An innovative bed net that immobilises mosquitoes by making them unable to move or fly could reduce malaria infection in children significantly, says a trial study done in Tanzanian communities.
The mosquito dies from starvation or being unable to fend for itself, according to scientists who have been working on the trial. Other insecticides usually kill mosquitoes by poisoning the nervous system.
The study, which boosts innovation in tackling malaria was conducted by scientists from the London School of Hygiene and Tropical Medicine (LSHTM), National Institute for Medical Research, Kilimanjaro Christian Medical University College in Tanzania, and the University of Ottawa, Canada.
The malaria burden remains unacceptably high, mainly in Sub-Saharan Africa and is one of the leading causes of death in Tanzania.
“We urgently need new interventions to get control efforts back on track and protect young people from this deadly disease,” said the study’s main author Dr Jacklin Mosha, a senior research scientist at the National Institute for Medical Research in Tanzania.
“These exciting results highlight that we have another effective tool to help control malaria,” she explained.
For the past decade, insecticide-treated mosquito nets have been the main form of malaria prevention in Sub-Saharan Africa, and the most effective, according World Health Organisation.
However, there is growing resistance to pyrethroids — the insecticide usually used to impregnate bed nets in malaria vectors, which now threatens the gains made from this intervention.
Dr Mosha says, “Our study shows that for the first time in over 40 years, another class of insecticide [chlorfenapyr] is safe to use on bed nets and more effective to prevent malaria, and halves malaria cases compared to current standard practice which is the pyrethroid insecticide mosquito nets.”
The researchers enrolled 4,500 children aged six months to 14 years and divided them into four groups, with three groups receiving one of three new types of bed net and one group receiving standard mosquito nets. The children were then tested for malaria at the end of each rainy season.

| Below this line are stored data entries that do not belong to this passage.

(** The strict decrease of C9 fails once the quotients stop moving: 100 and
    101 columns both get cells 81 wide in engine [Ikko] (limit 8192), 132 and
    133 columns both get cells 90 wide in engine [Ultimate] (limit 12000). *)
Lemma C9_counterexample_plateau :
  (100 < 101)%Z
  /\ (Ikko.MAX_CANVAS_DIMENSION < 100 * 1500)%Z
  /\ fst (Ikko.calculateCellDimensions 100 (75 # 100) 0) = 81%Z
  /\ fst (Ikko.calculateCellDimensions 101 (75 # 100) 0) = 81%Z
  /\ ~ (fst (Ikko.calculateCellDimensions 101 (75 # 100) 0)
        < fst (Ikko.calculateCellDimensions 100 (75 # 100) 0))%Z
  /\ (Ultimate.MAX_CANVAS_DIMENSION < 132 * 1500)%Z
  /\ ~ (Ultimate.cellW (ultimateSettings 133 0 0 (75 # 100) "" ModeLine 80 "0.80")
        < Ultimate.cellW (ultimateSettings 132 0 0 (75 # 100) "" ModeLine 80 "0.80"))%Z.
Proof.
  repeat split; try (vm_compute; congruence).
Qed.

(** ** The page loop: format of the encoded pages *)

Ltac poll_step :=
  unfold mbind, mret, poll_bind, poll_ret, isCancelled in *; cbn beta iota in *.

Section Format.

Lemma ultimate_encodePage_rule (s : Ultimate.AppSettings) (l : list DrawOp) :
  ultimateFormatRule s (UltimateApp.encodePage s l).
Proof.
  unfold ultimateFormatRule, UltimateApp.encodePage, toBlob,
    UltimateApp.pageMime, UltimateApp.pageQVal, UltimateApp.isPng. simpl.
  case_decide as E.
  - by rewrite bool_decide_eq_true_2.
  - by rewrite bool_decide_eq_false_2.
Qed.

Lemma ikko_toBlob_rule (s : Ikko.AppSettings) (l : list DrawOp) :
  ikkoFormatRule s (toBlob (IkkoApp.pageMime s) (IkkoApp.pageQVal s) l).
Proof.
  unfold ikkoFormatRule, toBlob, IkkoApp.pageMime, IkkoApp.pageQVal,
    IkkoApp.isPng, IkkoApp.qualityVal. simpl.
  destruct (Z.gtb_spec (Ikko.exportQuality s) 100) as [Hgt|Hle].
  - rewrite decide_True by lia. done.
  - destruct (Z.eqb_spec (Ikko.exportQuality s) 100) as [E|E].
    + rewrite decide_True by lia. done.
    + rewrite decide_False by lia. done.
Qed.
(** [startPullLoop] starts a watcher for a [File] vehicle, a goroutine
    for any other vehicle with a positive interval, and nothing
    otherwise. *)
Lemma startPullLoop_cases (forceUpdate : bool) (s : State)
    (es : option error) (s' : State) :
  startPullLoop env forceUpdate s = (es, s') ->
  (VehicleType_eqb (v_Type (vehicle (F s))) File = true
   /\ es = match NewWatcher_err env with
           | Some e => Some e
           | None => Start_err env
           end
   /\ trace (W s') =
        trace (W s) ++ EvNewWatcher ::
          match NewWatcher_err env with
          | Some _ => []
          | None => [EvWatcherStart]
          end
   /\ loops (W s') = loops (W s)
   /\ ctx (F s') = ctx (F s)
   /\ watcher (F s') =
        match NewWatcher_err env with
        | Some _ => None
        | None =>
            Some {| started := match Start_err env with
                               | Some _ => false
                               | None => true
                               end;
                    closed := false |}
        end)
  \/ (VehicleType_eqb (v_Type (vehicle (F s))) File = false
      /\ 0 < interval (F s)
      /\ es = None
      /\ trace (W s') = trace (W s) ++ [EvGo forceUpdate]
      /\ loops (W s') = loops (W s) ++ [Spawned forceUpdate]
      /\ F s' = F s)
  \/ (VehicleType_eqb (v_Type (vehicle (F s))) File = false
      /\ interval (F s) <= 0
      /\ es = None
      /\ s' = s).
Proof.
  intros Hrun. unfold startPullLoop in Hrun. unfold_calls. unfold_monad.
  cbn in Hrun.
  destruct (VehicleType_eqb (v_Type (vehicle (F s))) File).
  - left. destruct (NewWatcher_err env); cbn in Hrun;
      [inversion Hrun; subst; cbn; now split_all |].
    destruct (Start_err env); cbn in Hrun; inversion Hrun; subst; cbn;
      split_all; try reflexivity; try (now rewrite <- app_assoc).
  - right. destruct (Z.ltb_spec 0 (interval (F s))); cbn in Hrun;
      inversion Hrun; subst; cbn.
    + left. now split_all.
    + right. split_all; reflexivity || assumption.
Qed.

“After 24 months, malaria infection was reduced by 37 per cent in children that received the chlorfenapyr insecticide nets compared to those receiving the standard pyrethroid nets,” Mosha said.

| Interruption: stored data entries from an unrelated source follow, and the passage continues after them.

(** * Meeting-minutes backend: filename date extraction and retried remote calls

    A shallow embedding of [services/date_extractor.py] (class
    [DateExtractor]) and of the three methods of [GeminiService] in
    [services/gemini_service.py], with the retry policy that decorates
    them and what each of their attempts asks of the provider, and with
    the properties of the specification stated and proved about them.

    A second part embeds the helpers and the handlers of the three
    routers ([routers/transcribe.py], [routers/refine.py],
    [routers/summarize.py]), the validators of [models.py] and the
    extension check of [services/audio_service.py], with further
    properties read off the code.

    Python values are modelled as follows.
    - A [str] is the list of its code points.  A code point is an [ascii],
      so the model covers the filenames whose code points are below 256
      (ASCII and Latin-1); the character classes of [re] below are the
      classes of CPython on exactly that range.
    - An [int] is a [Z].
    - A call that may raise returns a [res]: [Ret v] or [Raise e].
    - [None] where the code has [Optional[...]] is [option]'s [None]. *)

From Stdlib Require Import String Ascii List ZArith Arith Bool Lia.
From Stdlib Require Import DecimalString Sorted.
Import ListNotations.

Set Implicit Arguments.

(* ================================================================== *)
(** * Python values, exceptions and the exception monad *)
(* ================================================================== *)

Module Py.

Definition str := list ascii.

(** A string literal of the source. *)
Definition lit (s : string) : str := list_ascii_of_string s.

(** The exception classes that occur in the two services.
    [ConnectionError] stands for the class and for its subclasses
    (reset, refused, aborted, broken pipe); [OtherException] is any
    class that is neither a timeout nor a connection failure, with its
    class name (quota, authentication, a rejected payload, the
    [Exception] of a failed file processing, ...). *)
#[warnings="-register-all"] Inductive exn :=
| ValueError (msg : string)
| IndexError (msg : string)
| TypeError (msg : string)
| OverflowError (msg : string)
| TimeoutError (msg : string)
| ConnectionError (msg : string)
| OtherException (cls msg : string)
| RetryError (last_attempt : option exn).
(** [tenacity.RetryError(last_attempt)], with the exception that the
    last attempt raised, [None] when the last attempt returned. *)

Inductive res (A : Type) :=
| Ret (v : A)
| Raise (e : exn).
Arguments Ret {A} v.
Arguments Raise {A} e.

Definition bind {A B} (m : res A) (k : A -> res B) : res B :=
  match m with
  | Ret v => k v
  | Raise e => Raise e
  end.

(** [bool(s)] of a string: the empty string is falsy. *)
Definition truthy (s : str) : bool :=
  match s with [] => false | _ :: _ => true end.

Definition is_digit (a : ascii) : bool :=
  let n := nat_of_ascii a in (48 <=? n) && (n <=? 57).

Definition digit_value (a : ascii) : Z := (Z.of_nat (nat_of_ascii a) - 48)%Z.

Definition digit_char (d : Z) : ascii := ascii_of_nat (Z.to_nat (48 + d)).

(** The value of a decimal digit string, most significant digit first. *)
Definition digits_value (s : str) : Z :=
  fold_left (fun acc a => (10 * acc + digit_value a)%Z) s 0%Z.

(** [int(s)] on a [str].  On a non-empty string of decimal digits it is
    the number denoted; on the empty string, or when a character is not
    a digit, it raises [ValueError].  (Signs, surrounding blanks and
    digit-group underscores, which [int] also accepts, never reach it
    from the groups of the patterns below and are left out.) *)
Definition int (s : str) : res Z :=
  if truthy s && forallb is_digit s then Ret (digits_value s)
  else Raise (ValueError "invalid literal for int() with base 10").

(** [s.lower()] on the modelled range: the ASCII capitals and the
    Latin-1 capitals (0xC0-0xDE except 0xD7) move down by 32. *)
Definition lower_char (a : ascii) : ascii :=
  let n := nat_of_ascii a in
  if ((65 <=? n) && (n <=? 90))
     || ((192 <=? n) && (n <=? 222) && negb (n =? 215))
  then ascii_of_nat (n + 32) else a.

Definition lower (s : str) : str := map lower_char s.

(** Unicode white space below 256: what [str.isspace], [str.strip] and
    the class [\s] of [re] accept. *)
Definition is_space (a : ascii) : bool :=
  let n := nat_of_ascii a in
  ((9 <=? n) && (n <=? 13)) || ((28 <=? n) && (n <=? 32))
  || (n =? 133) || (n =? 160).

Fixpoint lstrip (s : str) : str :=
  match s with
  | a :: s' => if is_space a then lstrip s' else s
  | [] => []
  end.

(** [s.strip()]: white space removed at both ends. *)
Definition strip (s : str) : str := rev (lstrip (rev (lstrip s))).

Definition str_eqb (s t : str) : bool :=
  if list_eq_dec ascii_dec s t then true else false.

(** [d.get(key)] on a dict written as its list of items. *)
Fixpoint dict_get (d : list (str * str)) (key : str) : option str :=
  match d with
  | [] => None
  | (k, v) :: d' => if str_eqb k key then Some v else dict_get d' key
  end.

End Py.

Import Py.

Declare Scope py_scope.
Delimit Scope py_scope with py.
Notation "x <- m ;; k" := (bind m (fun x => k))
  (at level 61, m at next level, right associativity) : py_scope.
Open Scope py_scope.

(* ================================================================== *)
(** * The fragment of [re] that the patterns use *)
(* ================================================================== *)

(** Every pattern of [DateExtractor.PATTERNS] is a sequence of greedy
    repetitions of a one-character class, some of them inside a capturing
    group.  [re.search] tries the start positions from the left and, at a
    start position, explores the repetition counts from the longest to the
    shortest, backtracking into an earlier repetition when the rest of the
    pattern fails. *)

Module Re.

Inductive cclass :=
| Digit                      (* \d *)
| Letter                     (* [a-zA-Z], with re.IGNORECASE *)
| Space                      (* \s *)
| OneOf (cs : list ascii).   (* [-_]  [-_,]  \. *)

Definition is_letter (a : ascii) : bool :=
  let n := nat_of_ascii a in
  ((65 <=? n) && (n <=? 90)) || ((97 <=? n) && (n <=? 122)).

Definition in_class (c : cclass) (a : ascii) : bool :=
  match c with
  | Digit => is_digit a
  | Letter => is_letter a
  | Space => is_space a
  | OneOf cs => existsb (Ascii.eqb a) cs
  end.

(** [cls{lo,hi}], greedy; [hi = None] is an open upper bound. *)
Record atom := { cls : cclass; lo : nat; hi : option nat }.

Inductive node :=
| Plain (a : atom)      (* x{lo,hi}   *)
| Capture (a : atom).   (* (x{lo,hi}) *)

Definition regex := list node.

Definition atom_of (n : node) : atom :=
  match n with Plain a => a | Capture a => a end.

Definition captures (n : node) : bool :=
  match n with Plain _ => false | Capture _ => true end.

(** Length of the longest prefix of [s] made of characters of [c], cut at
    [limit] characters. *)
Fixpoint span (c : cclass) (limit : option nat) (s : str) : nat :=
  match limit with
  | Some O => O
  | _ =>
    match s with
    | a :: s' =>
      if in_class c a then S (span c (option_map pred limit) s') else O
    | [] => O
    end
  end.

(** Try the counts [k], [k-1], ..., [lo] in that order. *)
Fixpoint backtrack {A} (lo k : nat) (try : nat -> option A) : option A :=
  if k <? lo then None
  else match try k with
       | Some r => Some r
       | None => match k with
                 | O => None
                 | S k' => backtrack lo k' try
                 end
       end.

(** Match [r] at the beginning of [s]: the number of characters consumed
    and the captured groups, in order. *)
Fixpoint match_here (r : regex) (s : str) : option (nat * list str) :=
  match r with
  | [] => Some (O, [])
  | n :: r' =>
    let a := atom_of n in
    backtrack (lo a) (span (cls a) (hi a) s)
      (fun k =>
         match match_here r' (skipn k s) with
         | Some (len, gs) =>
           Some (k + len, if captures n then firstn k s :: gs else gs)
         | None => None
         end)
  end.

(** A match object: where the match starts and ends, and [m.groups()]. *)
Record Match := { m_start : nat; m_end : nat; groups : list str }.

Fixpoint search_from (r : regex) (pos : nat) (s : str) : option Match :=
  match match_here r s with
  | Some (len, gs) =>
    Some {| m_start := pos; m_end := pos + len; groups := gs |}
  | None =>
    match s with
    | [] => None
    | _ :: s' => search_from r (S pos) s'
    end
  end.

(** [re.search(pattern, string, re.IGNORECASE)]. *)
Definition search (r : regex) (s : str) : option Match := search_from r O s.

(** Pattern syntax. *)
Definition exactly (n : nat) (c : cclass) : atom :=
  {| cls := c; lo := n; hi := Some n |}.                 (* x{n}   *)
Definition between (m n : nat) (c : cclass) : atom :=
  {| cls := c; lo := m; hi := Some n |}.                 (* x{m,n} *)
Definition one (c : cclass) : atom := exactly 1 c.       (* x      *)
Definition opt (c : cclass) : atom := between 0 1 c.     (* x?     *)
Definition star (c : cclass) : atom :=
  {| cls := c; lo := 0; hi := None |}.                   (* x*     *)
Definition plus (c : cclass) : atom :=
  {| cls := c; lo := 1; hi := None |}.                   (* x+     *)

End Re.

Import Re.

(* ================================================================== *)
(** * The fragment of [datetime] that [_format_date] uses *)
(* ================================================================== *)

Module Datetime.

Local Open Scope Z_scope.

Definition MINYEAR : Z := 1.
Definition MAXYEAR : Z := 9999.

(** The largest C [int]; an argument beyond it does not convert. *)
Definition INT_MAX : Z := 2147483647.

Definition is_leap (y : Z) : bool :=
  (y mod 4 =? 0) && (negb (y mod 100 =? 0) || (y mod 400 =? 0)).

Definition DAYS_IN_MONTH : list Z :=
  [0; 31; 28; 31; 30; 31; 30; 31; 31; 30; 31; 30; 31].

Definition days_in_month (y m : Z) : Z :=
  if (m =? 2) && is_leap y then 29 else nth (Z.to_nat m) DAYS_IN_MONTH 0.

Record datetime := { year : Z; month : Z; day : Z }.

(** [datetime(year, month, day)]: the fields are checked in this order
    and the first one out of range raises [ValueError]. *)
Definition make (y m d : Z) : res datetime :=
  if (INT_MAX <? Z.abs y) || (INT_MAX <? Z.abs m) || (INT_MAX <? Z.abs d)
  then Raise (OverflowError "Python int too large to convert to C int")
  else if (y <? MINYEAR) || (MAXYEAR <? y)
  then Raise (ValueError "year is out of range")
  else if (m <? 1) || (12 <? m)
  then Raise (ValueError "month must be in 1..12")
  else if (d <? 1) || (days_in_month y m <? d)
  then Raise (ValueError "day is out of range for month")
  else Ret {| year := y; month := m; day := d |}.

Professor Mark Rowland, from LSHTM, explained: “When it comes to resistance to standard nets we were running out of options, but chlorfenapyr has come to the rescue. Although it may appear this has happened overnight, in reality there were twists and turns over many years to show how the new class of insecticide truly works ,to develop improved formulations to confirm effectiveness and safety on nets, and finally to demonstrate control of malaria in large scale trials.”
Reference Jacklin F Mosha*, Manisha A Kulkarni*, Eliud Lukole, Nancy S Matowo, Catherine Pitt, Louisa A Messenger, Elizabeth Mallya, Mohamed Jumanne, Tatu Aziz, Robert Kaaya, Boniface A Shirima, Gladness Isaya, Monica Taljaard, Jacklin Martin, Ramadhan Hashim, Charles Thickstun, Alphaxard Manjurano, Immo Kleinschmidt, Franklin W Mosha, Mark Rowland, Natacha Protopopoff. Effectiveness and cost-effectiveness against malaria of three types of dual-active-ingredient long-lasting insecticidal nets (LLINs) compared with pyrethroid-only LLINs in Tanzania: a four-arm, cluster-randomised trial. The Lancet.